たとえば、次の入力内容では、プログラム全体に対してブール リテラルの置き換えが有効にされています。
"@jsdefender { booleanLiterals: true }";
var x = true;
var y = false;
function w() {
var x = false;
var y = true;
}
次のように変更すると、w
関数の本文のみが保護されます。
var x = true;
var y = false;
function w() {
"@jsdefender { booleanLiterals: true }";
var x = false;
var y = true;
}
w
の本文を除くすべてが保護される次のようなシナリオを宣言することもできます。
"@jsdefender { booleanLiterals: true }";
var x = true;
var y = false;
function w() {
"@jsdefender { booleanLiterals: false }";
var x = false;
var y = true;
}
上記のような設定により、w
関数内のコードに対し、ブール リテラル変換のみが無効になります。あるいは、次のようにすべての保護を無効にすることもできます。
"@jsdefender { booleanLiterals: true }";
var x = true;
var y = false;
function w() {
"@jsdefender off";
var x = false;
var y = true;
}
各保護設定を有効または無効にする以上のことを行えます。各変換のオプションを調整できます。たとえば、次のコード スニペットでは、w
の本文におけるブール リテラル ランダム化を有効にしています。
"@jsdefender { booleanLiterals: true }";
var x = true;
var y = false;
function w() {
"@jsdefender { booleanLiterals: { randomize: true } }";
var x = false;
var y = true;
}
保護オプションを null
に設定すると、そのオプションが無効になるということを覚えておいてください。

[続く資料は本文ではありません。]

(** A result rounded with a negative sign is never positive. *)
Lemma binary_round_aux_neg (m e : Z) (l : location) :
  SFltb (S754_zero false) (binary_round_aux prec emax true m e l) = false.
Proof.
  unfold binary_round_aux.
  destruct (shr_fexp prec emax m e l) as [mrs' e'].
  destruct (shr_fexp prec emax _ e' loc_Exact) as [mrs'' e''].
  destruct (shr_m mrs''); [reflexivity | | reflexivity].
  destruct (e'' <=? emax - prec)%Z; reflexivity.
Qed.

Lemma shr_fexp_nonneg (m e : Z) (l : location) :
  (0 <= m)%Z -> (0 <= shr_m (fst (shr_fexp prec emax m e l)))%Z.
Proof.
  intros Hm. unfold shr_fexp, shr.
  destruct (SpecFloat.fexp prec emax (Zdigits2 m + e) - e)%Z as [|q|q];
    cbn [fst]; rewrite ?shr_record_of_loc_m; try lia.
  rewrite iter_shr_1_m by (rewrite shr_record_of_loc_m; lia).
  rewrite shr_record_of_loc_m. apply Z.div_pos; [lia|].
  apply Z.pow_pos_nonneg; lia.
Qed.

(** Rounding never produces NaN. *)
Lemma binary_round_aux_not_nan (s : bool) (m e : Z) (l : location) :
  (0 <= m)%Z -> binary_round_aux prec emax s m e l <> S754_nan.
Proof.
  intros Hm. unfold binary_round_aux.
  pose proof (shr_fexp_nonneg m e l Hm) as H1.
  destruct (shr_fexp prec emax m e l) as [mrs' e']. cbn [fst] in H1.
  assert (H2 : (0 <= round_nearest_even (shr_m mrs') (loc_of_shr_record mrs'))%Z).
  { destruct (loc_of_shr_record mrs') as [|[]]; cbn [round_nearest_even];
      try lia. destruct (Z.even (shr_m mrs')); lia. }
  pose proof (shr_fexp_nonneg _ e' loc_Exact H2) as H3.
  destruct (shr_fexp prec emax _ e' loc_Exact) as [mrs'' e''].
  cbn [fst] in H3. destruct (shr_m mrs''); try lia; try discriminate.
  destruct (e'' <=? emax - prec)%Z; discriminate.
Qed.

Lemma is_nan_spec (x : float) :
  is_nan x = match Prim2SF x with S754_nan => true | _ => false end.
Proof.
  unfold is_nan. rewrite eqb_spec. unfold SFeqb.
  destruct (Prim2SF x) as [s|s| |s m e]; cbn [SFcompare].
  - reflexivity.
  - now destruct s.
  - reflexivity.
  - destruct s; rewrite Z.compare_refl, Pos.compare_cont_refl; reflexivity.
Qed.

(** Ten times a number is a number. *)
Lemma ten_times_not_nan (y : float) : is_nan y = false -> is_nan (10 * y) = false.
Proof.
  rewrite !is_nan_spec, mul_spec.
  change (Prim2SF 10) with (S754_finite false 5629499534213120 (-49)).
  destruct (Prim2SF y) as [s|s| |s m e]; try reflexivity; try discriminate.
  intros _. unfold SF64mul, SFmul.
  pose proof (binary_round_aux_not_nan (xorb false s)
                (Zpos (5629499534213120 * m)) (-49 + e) loc_Exact
                ltac:(lia)) as H.
  now destruct (binary_round_aux _ _ _ _ _ _).
Qed.

Lemma binary_normalize_neg (p : positive) (e : Z) :
  SFltb (S754_zero false) (binary_normalize prec emax (Zneg p) e false) = false.
Proof.
  unfold binary_normalize, binary_round.
  destruct (shl_align p e _) as [mz ez]. apply binary_round_aux_neg.
Qed.

Lemma of_nat_signed (n : nat) :
  (0 < Z.of_nat n < 2 ^ 63)%Z -> signed_nonzero false (Prim2SF (of_nat n)).
Proof.
  intros Hn. unfold of_nat, of_Z.
  destruct (Z.ltb_spec (Z.of_nat n) 0); [lia|].
  rewrite of_uint63_spec.
  change Uint63Axioms.to_Z with Uint63.to_Z.
  rewrite Uint63.of_Z_spec, Z.mod_small by (change Uint63.wB with (2 ^ 63)%Z; lia).
  destruct (Z.of_nat n) as [|p|p]; try lia.
  cbn [binary_normalize]. apply binary_round_signed. lia.
Qed.

Lemma zero_div_of_nat (n : nat) :
  (0 < Z.of_nat n < 2 ^ 63)%Z -> 0 / of_nat n = 0.
Proof.
  intros Hn. apply of_nat_signed in Hn.
  apply Prim2SF_inj. rewrite div_spec.
  change (Prim2SF 0) with (S754_zero false).
  destruct (Prim2SF (of_nat n)) as [s|s| |s m e]; simpl in Hn; try tauto;
    subst s; reflexivity.
Qed.

(** ** Order of the positive numbers *)

Lemma iter_xO_value (d m : positive) :
  Zpos (Pos.iter xO m d) = (Zpos m * 2 ^ Zpos d)%Z.
Proof.
  induction d as [|d IH] using Pos.peano_ind.
  - simpl. lia.
  - rewrite Pos.iter_succ, Pos2Z.inj_succ, Z.pow_succ_r by lia.
    change (Zpos (Pos.iter xO m d)~0) with (2 * Zpos (Pos.iter xO m d))%Z.
    rewrite IH. lia.
Qed.

(** The mantissa moved to a smaller exponent. *)
Lemma shl_align_value (m : positive) (e e' : Z) :
  (e' <= e)%Z ->
  Zpos (fst (shl_align m e e')) = (Zpos m * 2 ^ (e - e'))%Z.
Proof.
  intros He. unfold shl_align.
  destruct (e' - e)%Z as [|d|d] eqn:Hd; cbn [fst]; try lia.
  - replace (e - e')%Z with 0%Z by lia. simpl. lia.
  - rewrite iter_xO_value. f_equal. f_equal. lia.
Qed.

(** What validity says of a finite number: its exponent is at least -1074
    and its mantissa has at most 53 bits, and exactly 53 above the smallest
    exponent. *)
Lemma valid_finite_bounds (s : bool) (m : positive) (e : Z) :
  valid_binary (S754_finite s m e) = true ->
  (-1074 <= e)%Z
  /\ (Zpos m < 2 ^ 53)%Z
  /\ ((-1074 < e)%Z -> (2 ^ 52 <= Zpos m)%Z).
Proof.
  unfold SpecFloat.valid_binary, bounded, canonical_mantissa, SpecFloat.fexp.
  change (SpecFloat.emin prec emax) with (-1074)%Z. change prec with 53%Z.
  rewrite andb_true_iff, Z.eqb_eq. intros [Hc _].
  pose proof (digits2_pos_bounds m) as [Hlo Hhi].
  set (d := Zpos (digits2_pos m)) in *.
  assert (Hd : (d <= 53)%Z) by lia.
  split; [lia|]. split.
  - apply Z.lt_le_trans with (2 ^ d)%Z; [exact Hhi|].
    apply Z.pow_le_mono_r; lia.
  - intros He. replace d with 53%Z in Hlo by lia. exact Hlo.
Qed.

(** The order of two valid positive numbers is the order of their mantissas
    once aligned to the smaller exponent. *)
Lemma SFcompare_aligned (mx my : positive) (ex ey : Z) :
  valid_binary (S754_finite false mx ex) = true ->
  valid_binary (S754_finite false my ey) = true ->
  SFcompare (S754_finite false mx ex) (S754_finite false my ey)
  = Some (Zpos (fst (shl_align mx ex (Z.min ex ey)))
          ?= Zpos (fst (shl_align my ey (Z.min ex ey))))%Z.
Proof.
  intros Hx Hy.
  apply valid_finite_bounds in Hx. destruct Hx as [Hex [Hxhi Hxlo]].
  apply valid_finite_bounds in Hy. destruct Hy as [Hey [Hyhi Hylo]].
  rewrite !shl_align_value by lia. cbn [SFcompare]. f_equal.
  destruct (Z.compare_spec ex ey) as [Heq|Hlt|Hgt].
  - subst ey. rewrite Z.min_id, Z.sub_diag. simpl (2 ^ 0)%Z.
    rewrite !Z.mul_1_r. reflexivity.
  - rewrite Z.min_l by lia. rewrite Z.sub_diag. simpl (2 ^ 0)%Z.
    rewrite Z.mul_1_r. symmetry. apply Z.compare_lt_iff.
    assert (H2 : (2 ^ 1 <= 2 ^ (ey - ex))%Z) by (apply Z.pow_le_mono_r; lia).
    change (2 ^ 1)%Z with 2%Z in H2. specialize (Hylo ltac:(lia)).
    change (2 ^ 53)%Z with (2 ^ 52 * 2)%Z in Hxhi. nia.
  - rewrite Z.min_r by lia. rewrite Z.sub_diag. simpl (2 ^ 0)%Z.
    rewrite Z.mul_1_r. symmetry. apply Z.compare_gt_iff.
    assert (H2 : (2 ^ 1 <= 2 ^ (ex - ey))%Z) by (apply Z.pow_le_mono_r; lia).
    change (2 ^ 1)%Z with 2%Z in H2. specialize (Hxlo ltac:(lia)).
    change (2 ^ 53)%Z with (2 ^ 52 * 2)%Z in Hyhi. nia.
Qed.

(** On positive finite numbers the comparator [(a, b) => a - b] is positive
    exactly when its first argument is the larger. *)
Lemma sub_pos_ltb (x y : float) :
  positive_finite x -> positive_finite y -> (0 <? x - y) = (y <? x).
Proof.
  intros [mx [ex Hx]] [my [ey Hy]].
  pose proof (Prim2SF_valid x) as Vx. pose proof (Prim2SF_valid y) as Vy.
  rewrite !ltb_spec, sub_spec, Hx, Hy in *.
  change (Prim2SF 0) with (S754_zero false).
  unfold SFltb at 2. rewrite (SFcompare_aligned my mx ey ex Vy Vx).
  unfold SF64sub, SFsub. cbn [cond_Zopp]. rewrite (Z.min_comm ey ex).
  destruct (valid_finite_bounds _ _ _ Vx) as [Hex _].
  destruct (valid_finite_bounds _ _ _ Vy) as [Hey _].
  set (a := Zpos (fst (shl_align mx ex (Z.min ex ey)))).
  set (b := Zpos (fst (shl_align my ey (Z.min ex ey)))).
  destruct (a - b)%Z as [|p|p] eqn:Hab.
  - replace b with a by lia. now rewrite Z.compare_refl.
  - assert (Hlt : (b < a)%Z) by lia. apply Z.compare_lt_iff in Hlt.
    rewrite Hlt. apply signed_nonzero_pos. cbn [binary_normalize].
    apply binary_round_signed. lia.
  - assert (Hgt : (b > a)%Z) by lia. apply Z.compare_gt_iff in Hgt.
    rewrite (proj2 (Z.compare_gt_iff b a)) by lia. apply binary_normalize_neg.
Qed.

Lemma leb_negb_ltb (x y : float) :
  positive_finite x -> positive_finite y -> (x <=? y) = negb (y <? x).
Proof.
  intros [mx [ex Hx]] [my [ey Hy]].
  pose proof (Prim2SF_valid x) as Vx. pose proof (Prim2SF_valid y) as Vy.
  rewrite leb_spec, ltb_spec, Hx, Hy in *. unfold SFleb, SFltb.
  rewrite (SFcompare_aligned mx my ex ey Vx Vy).
  rewrite (SFcompare_aligned my mx ey ex Vy Vx), (Z.min_comm ey ex).
  rewrite (Z.compare_antisym (Zpos (fst (shl_align mx ex (Z.min ex ey))))).
  now destruct (_ ?= _)%Z.
Qed.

したがって、この場合は、null
の設定により w
の本文におけるブール リテラル置き換えが無効になります。
"@jsdefender { booleanLiterals: true }";
var x = true;
var y = false;
function w() {
"@jsdefender { booleanLiterals: null }";
var x = false;
var y = true;
}
インラインの保護ディレクティブの無効化
パフォーマンスの変化を評価する場合や、トラブルシューティング、試験を行う場合など、インライン保護ディレクティブを無効にしたい場合があります。無効にする方法はいくつかあります。
最も簡単な方法は、コマンド スイッチ
--disable-inline
を使用することです。あるいは、構成ファイルにプロパティと値
"disableInline": true
を追加する方法もあります。入力全体から個々のファイルを選択して、保護ディレクティブを選択的に無視するという方法もあります。入力の構成が以下のようであるとします。
{
"inputs": ["file1.js", "file2.js"]
}
file2.js
に対してのみインライン保護ディレクティブを無視したい場合は、次のように宣言します。
{
"inputs": [
"file1.js",
{
"in": "file2.js",
"protection": "disable-inline"
}
]
}
- ソース コード ファイルの一部に対してインライン ディレクティブを使用するという方法もあります。
"@jsdefender heavy";
init();
// ...
function init() {
"@jsdefender disableInline";
createObjects();
doAdditionalInit();
// ...
function createObjects() {
"@jsdefender { stringLiterals: true }";
// ...
}
function doAdditionalInit() {
"@jsdefender { localDeclarations: false }";
// ...
}
}
createObjects
および doAdditionalInit
関数の中にディレクティブを設定した場合でも、それらのディレクティブは無視されます。親スコープ(init
)でインライン ディレクティブが無効にされているため、保護は init
内にあるその他すべてのインライン設定を無視します。
グローバルな保護ディレクティブ
JSDefender は、いくつかのインライン保護ディレクティブをグローバル(ファイル)レベルでのみ適用します。
- 日付ロック
- ドメイン ロック
- 開発者ツールのブロック
- コンソールのクローキング
- グローバル オブジェクトの非表示
インライン ディレクティブでこれらのオプションのいずれかを使用すると、JSDefender はその都度、警告メッセージを発します。そのようなディレクティブは保護処理を停止しません。JSDefender はそれらを無視します。